Fugu-MT 論文翻訳(概要): Squeeze Evolve: Unified Multi-Model Orchestration for Verifier-Free Evolution

論文の概要: Squeeze Evolve: Unified Multi-Model Orchestration for Verifier-Free Evolution

arxiv url: http://arxiv.org/abs/2604.07725v2
Date: Fri, 10 Apr 2026 17:54:26 GMT
ステータス: 翻訳完了
システム内更新日: 2026-04-13 13:51:27.756401
Title: Squeeze Evolve: Unified Multi-Model Orchestration for Verifier-Free Evolution
Title（参考訳）: Squeeze Evolve: 検証自由進化のための統一マルチモデルオーケストレーション
Authors: Monishwaran Maheswaran, Leon Lakhani, Zhongzhu Zhou, Shijia Yang, Junxiong Wang, Coleman Hooper, Yuezhou Hu, Rishabh Tiwari, Jue Wang, Harman Singh, Qingyang Wu, Yuqing Jian, Ce Zhang, Kurt Keutzer, Tri Dao, Xiaoxia Wu, Ben Athiwaratkun, James Zou, Chenfeng Xu,
Abstract要約: 検証不要な進化推論のための統合型マルチモデルオーケストレーションフレームワークであるSqueeze Evolveを紹介する。われわれのアプローチは単純な原則で導かれており、最良効能を有するモデル能力を割り当てる。
参考スコア（独自算出の注目度）: 81.46210789228296
License: http://creativecommons.org/licenses/by/4.0/
Abstract: We show that verifier-free evolution is bottlenecked by both diversity and efficiency: without external correction, repeated evolution accelerates collapse toward narrow modes, while the uniform use of a high-cost model wastes compute and quickly becomes economically impractical. We introduce Squeeze Evolve, a unified multi-model orchestration framework for verifier-free evolutionary inference. Our approach is guided by a simple principle: allocate model capability where it has the highest marginal utility. Stronger models are reserved for high-impact stages, while cheaper models handle the other stages at much lower costs. This principle addresses diversity and cost-efficiency jointly while remaining lightweight. Squeeze Evolve naturally supports open-source, closed-source, and mixed-model deployments.
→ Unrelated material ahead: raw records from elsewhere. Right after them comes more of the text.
(** * meshmode: opposite-face / partition connections and the L2 projection

    A shallow embedding of
    [meshmode/discretization/connection/opposite_face.py] and
    [meshmode/discretization/connection/projection.py].

    numpy arrays are nested lists (axis 0 outermost); integer index arrays
    are lists of [Z] (numpy's negative indices wrap around); Python
    exceptions and the one loop that may spin forever are outcomes of an
    error monad.  Floating-point scalars are an interface ([Dtype]) so that
    every statement holds for any dtype; IEEE binary64 (numpy's float64) is
    one instance, built on the kernel's primitive floats. *)

From Stdlib Require Import ZArith Lia.
From Stdlib Require Floats.PrimFloat Numbers.Cyclic.Int63.Uint63.
From Stdlib Require Strings.String Strings.Ascii.
From stdpp Require Import base option list sorting.
(** * ENT clinic booking page: appointment store and mock sign-in gate

    A shallow embedding of the stateful core of [src/App.tsx]:
    the [App] component's appointment handlers ([saveAppointments],
    [addAppointment], [markDone], the loading effect), the sign-in handler
    of [AuthModal] and the counters of [DoctorDashboard].

    Conventions of the embedding.
    - A JavaScript string is a [string]: a sequence of code units, here
      restricted to the code units 0..255 that [ascii] can hold.
    - [Date.now()] is an integral number of milliseconds, a [Z].
    - React state (the [useState] cells) and [localStorage] are threaded
      explicitly: a handler is a function from the browser state to a result
      and a new browser state. Each handler runs against the state of the
      latest render, as an event handler does.
    - [Math.random()] and [Date.now()] are read from an [Ambient] record that
      holds what the two calls evaluate to during one handler run. *)

From Stdlib Require Import ZArith DecimalString DecimalZ Ascii.
From stdpp Require Import gmap strings list.

Open Scope Z_scope.

#[local] Arguments String.append !s1 s2 : simpl nomatch.

(** ** Part I: the embedding *)

(** *** Strings *)

Module Str.

(** [s.substr(start, len)] for non-negative arguments: the (at most) [len]
    code units of [s] from position [start] on; empty when [start] is at or
    past the end. *)
Definition substr (start len : nat) (s : string) : string :=
  String.substring start len s.

(** A string is truthy when it is not empty. *)
Definition truthy (s : string) : bool :=
  match s with EmptyString => false | String _ _ => true end.

(** Longest prefix whose code units satisfy [p], and the rest. *)
Fixpoint span (p : ascii → bool) (s : string) : string * string :=
  match s with
  | EmptyString => ("", "")
  | String c s' =>
      if p c then let '(pre, rest) := span p s' in (String c pre, rest)
      else ("", s)
  end.

Fixpoint forallb (p : ascii → bool) (s : string) : bool :=
  match s with
  | EmptyString => true
  | String c s' => p c && forallb p s'
  end.

(** [expect lit s] strips the literal [lit] from the front of [s]. *)
Fixpoint expect (lit s : string) : option string :=
  match lit, s with
  | EmptyString, _ => Some s
  | String a lit', String b s' =>
      if Ascii.eqb a b then expect lit' s' else None
  | String _ _, EmptyString => None
  end.

End Str.

(** *** Data model *)

Inductive AuthMode := none | patient | doctor.

Inductive Status := pending | done.

(** The argument of [addAppointment]:
    [Omit<Appointment, 'id' | 'status' | 'createdAt'>], built by the booking
    form with its keys in this order. *)
Module Draft.
Record t := mk {
  patientName : string;
  email : string;
  phone : string;
  service : string;
  date : string
}.
End Draft.

Record Appointment := mkAppointment {
  id : string;
  patientName : string;
  email : string;
  phone : string;
  service : string;
  date : string;
  status : Status;
  createdAt : Z
}.

#[global] Instance AuthMode_eq_dec : EqDecision AuthMode.
Proof. solve_decision. Defined.

#[global] Instance Status_eq_dec : EqDecision Status.
Proof. solve_decision. Defined.

#[global] Instance Appointment_eq_dec : EqDecision Appointment.
Proof. solve_decision. Defined.

(** *** The snapshot text: [JSON.stringify] and [JSON.parse]

    The two platform functions, at the one type the application uses them
    at, [Appointment[]]. [stringify] writes what the platform writes for such
    an array: no white space, the keys of each object in creation order (the
    draft's keys, then [id], [status], [createdAt]), strings quoted with the
    JSON escapes, the time stamp as a decimal integer. [parse] reads back the
    documents of that shape and is [None] on every other text, which stands
    both for a text the platform rejects (the call throws) and for a valid
    document that is not an [Appointment[]] in this layout. *)

Module JSON.

Definition dquote : ascii := "034"%char.
Definition backslash : ascii := "092"%char.

Definition hex_digit (n : N) : ascii :=
  match n with
  | 0 => "0" | 1 => "1" | 2 => "2" | 3 => "3" | 4 => "4" | 5 => "5"
  | 6 => "6" | 7 => "7" | 8 => "8" | 9 => "9" | 10 => "a" | 11 => "b"
  | 12 => "c" | 13 => "d" | 14 => "e" | _ => "f"
  end%N%char.

Definition is_control (c : ascii) : bool := (N_of_ascii c <? 32)%N.

(** One code unit inside a quoted string: the two-character escapes for
    the quote, the backslash, backspace, form feed, line feed, carriage return
    and tab; [\u00xx] with lower-case digits for the other code units below
    32; the code unit itself otherwise. *)
Definition quote_char (c : ascii) : string :=
  if Ascii.eqb c dquote then String backslash (String dquote "")
  else if Ascii.eqb c backslash then String backslash (String backslash "")
  else if Ascii.eqb c "008" then String backslash "b"
  else if Ascii.eqb c "012" then String backslash "f"
  else if Ascii.eqb c "010" then String backslash "n"
  else if Ascii.eqb c "013" then String backslash "r"
  else if Ascii.eqb c "009" then String backslash "t"
  else if is_control c then
    String backslash
      (String "u" (String "0" (String "0"
        (String (hex_digit (N_of_ascii c / 16))
          (String (hex_digit (N_of_ascii c mod 16)) "")))))
  else String c "".

Fixpoint quote_body (s : string) : string :=
  match s with
  | EmptyString => ""
  | String c s' => quote_char c +:+ quote_body s'
  end.

Definition quote (s : string) : string :=
  String dquote (quote_body s +:+ String dquote "").

Definition unescape (e : ascii) : option ascii :=
  if Ascii.eqb e dquote then Some dquote
  else if Ascii.eqb e backslash then Some backslash
  else if Ascii.eqb e "/" then Some "/"%char
  else if Ascii.eqb e "b" then Some "008"%char
  else if Ascii.eqb e "f" then Some "012"%char
  else if Ascii.eqb e "n" then Some "010"%char
  else if Ascii.eqb e "r" then Some "013"%char
  else if Ascii.eqb e "t" then Some "009"%char
  else None.

Definition hex_value (c : ascii) : option N :=
  let n := N_of_ascii c in
  if (48 <=? n)%N && (n <=? 57)%N then Some (n - 48)%N
  else if (97 <=? n)%N && (n <=? 102)%N then Some (n - 87)%N
  else if (65 <=? n)%N && (n <=? 70)%N then Some (n - 55)%N
  else None.

(** The code unit written [\uh1h2h3h4], when it is one of the code units
    0..255 of this embedding. *)
Definition code_unit (h1 h2 h3 h4 : ascii) : option ascii :=
  match hex_value h1, hex_value h2, hex_value h3, hex_value h4 with
  | Some a, Some b, Some c, Some d =>
      let n := (((a * 16 + b) * 16 + c) * 16 + d)%N in
      if (n <? 256)%N then Some (ascii_of_N n) else None
  | _, _, _, _ => None
  end.

(** The characters of a string literal after its opening quote, up to and
    including the closing quote. *)
Fixpoint read_chars (s : string) : option (string * string) :=
  match s with
  | EmptyString => None
  | String c rest =>
      if Ascii.eqb c dquote then Some ("", rest)
      else if Ascii.eqb c backslash then
        match rest with
        | EmptyString => None
        | String e rest1 =>
            if Ascii.eqb e "u" then
              match rest1 with
              | String h1 (String h2 (String h3 (String h4 rest2))) =>
                  match code_unit h1 h2 h3 h4, read_chars rest2 with
                  | Some u, Some (v, rest3) => Some (String u v, rest3)
                  | _, _ => None
                  end
              | _ => None
              end
            else
              match unescape e, read_chars rest1 with
              | Some u, Some (v, rest3) => Some (String u v, rest3)
              | _, _ => None
              end
        end
      else if is_control c then None
      else
        match read_chars rest with
        | Some (v, rest3) => Some (String c v, rest3)
        | None => None
        end
  end.

Definition read_string (s : string) : option (string * string) :=
  match s with
  | String c rest => if Ascii.eqb c dquote then read_chars rest else None
  | EmptyString => None
  end.

(** An integral number is written in decimal, with a minus sign when
    negative. *)
Definition write_number (z : Z) : string :=
  NilEmpty.string_of_int (Z.to_int z).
Across AIME 2025, HMMT 2025, LiveCodeBench V6, GPQA-Diamond, ARC-AGI-V2, and multimodal vision benchmarks, such as MMMU-Pro and BabyVision, Squeeze Evolve consistently improves the cost-capability frontier over single-model evolution and achieves new state-of-the-art results on several tasks. Empirically, Squeeze Evolve reduces API cost by up to $\sim$3$\times$ and increases fixed-budget serving throughput by up to $\sim$10$\times$. Moreover, on discovery tasks, Squeeze Evolve is the first verifier-free evolutionary method to match, and in some cases exceed, the performance of verifier-based evolutionary methods.
Abstract（参考訳）: 検証不要な進化は, 外部修正がなければ, 繰り返しの進化は狭いモードへの崩壊を加速し, コストのかかるモデル廃棄物の均一利用は計算し, 経済的に非現実的なものとなる。検証不要な進化推論のための統合型マルチモデルオーケストレーションフレームワークであるSqueeze Evolveを紹介する。われわれのアプローチは単純な原理で導かれており、最良効能を有するモデル能力を割り当てる。より強力なモデルは高いインパクトのステージに予約され、より安価なモデルはより低コストで他のステージを扱う。この原則は、軽量を維持しながら、多様性と費用対効果を共同で解決する。 Squeeze Evolveは、自然にオープンソース、クローズドソース、ミックスモデルデプロイメントをサポートしている。 AIME 2025, HMMT 2025, LiveCodeBench V6, GPQA-Diamond, ARC-AGI-V2, MMMU-ProやBabyVision, Squeeze Evolveといったマルチモーダルビジョンベンチマークは、単一モデル進化に対するコスト-キャパビリティのフロンティアを一貫して改善し、いくつかのタスクにおいて新たな最先端結果を達成する。経験的に、Squeeze EvolveはAPIコストを最大$\sim$3$\times$に削減し、固定予算サービススループットを最大$\sim$10$\times$に向上させる。さらに、発見タスクにおいて、Squeeze Evolveは最初の検証対象のない進化法であり、場合によっては検証対象に基づく進化法の性能を上回っている。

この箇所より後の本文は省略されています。